TASK PROMPT: Scan the records for "Stdlib". Show the matching lines.

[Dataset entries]
(** * Verification of the agent's tool-dispatch loop, memory store and page fetcher

    Shallow embedding of
      - [tool_dispatcher.py]  (directive parsing, time short-circuit, round loop),
      - [agent_langchain_project/memory.py]  (class [JsonMemoryFallback]),
      - [agent_langchain_project/tools_fetch.py]  ([fetch_rendered_page]).

    Python [str] values are sequences of Unicode code points; they are modelled
    as lists of code points ([N]).  Callables handed to the code (the model
    function, the tools, the operating system) act on an explicit world. *)

From Stdlib Require Import ZArith NArith List Bool Lia.
From Stdlib Require String Ascii.
From Stdlib Require Import Floats.PrimFloat.
From stdpp Require Import base option list strings gmap.
Lemma ring_implements_fifo_witness :
  exists r0 r, uta_mk_ring true true 7 3 = Some r0 /\
    uta_ring_config true true (Some r0) RING_RLOCK = (1, Some r) /\
    (run ring_exec r [OpInsert true (Some 1%nat); OpInsert true (Some 2%nat);
                      OpInsert true (Some 3%nat); OpExtract false; OpExtract true]).1
    = [Inserted 1; Inserted 1; Inserted 0; Extracted None; Extracted (Some 1%nat)].
Proof.
  destruct (ring_implements_fifo 7 3 RING_RLOCK
    [OpInsert true (Some 1%nat); OpInsert true (Some 2%nat);
     OpInsert true (Some 3%nat); OpExtract false; OpExtract true] ltac:(lia))
    as (r0 & r & H0 & H1 & H2 & _).
  exists r0, r. split; [exact H0|]. split; [exact H1|]. rewrite H2.
  assert (r_rgate r = true /\ r_wgate r = false) as [-> ->].
  { vm_compute in H0. injection H0 as <-. vm_compute in H1. by injection H1 as <-. }
  vm_compute. reflexivity.
Defined.

(** C34 uta_mk_ring stores the size in 16 bits: a request of 65537 elements
    yields a ring of no elements, which refuses every insert. *)
Theorem mk_ring_65537_never_accepts {P : Type} (fd : Z) (v : option P) (lk : bool) :
  exists r, uta_mk_ring true true fd 65537 = Some r /\ uta_ring_insert lk r v = (0, r).
Proof. eexists. split; reflexivity. Qed.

ANSWER TO THIS TASK:
From Stdlib Require Import ZArith NArith List Bool Lia.
From Stdlib Require String Ascii.
From Stdlib Require Import Floats.PrimFloat.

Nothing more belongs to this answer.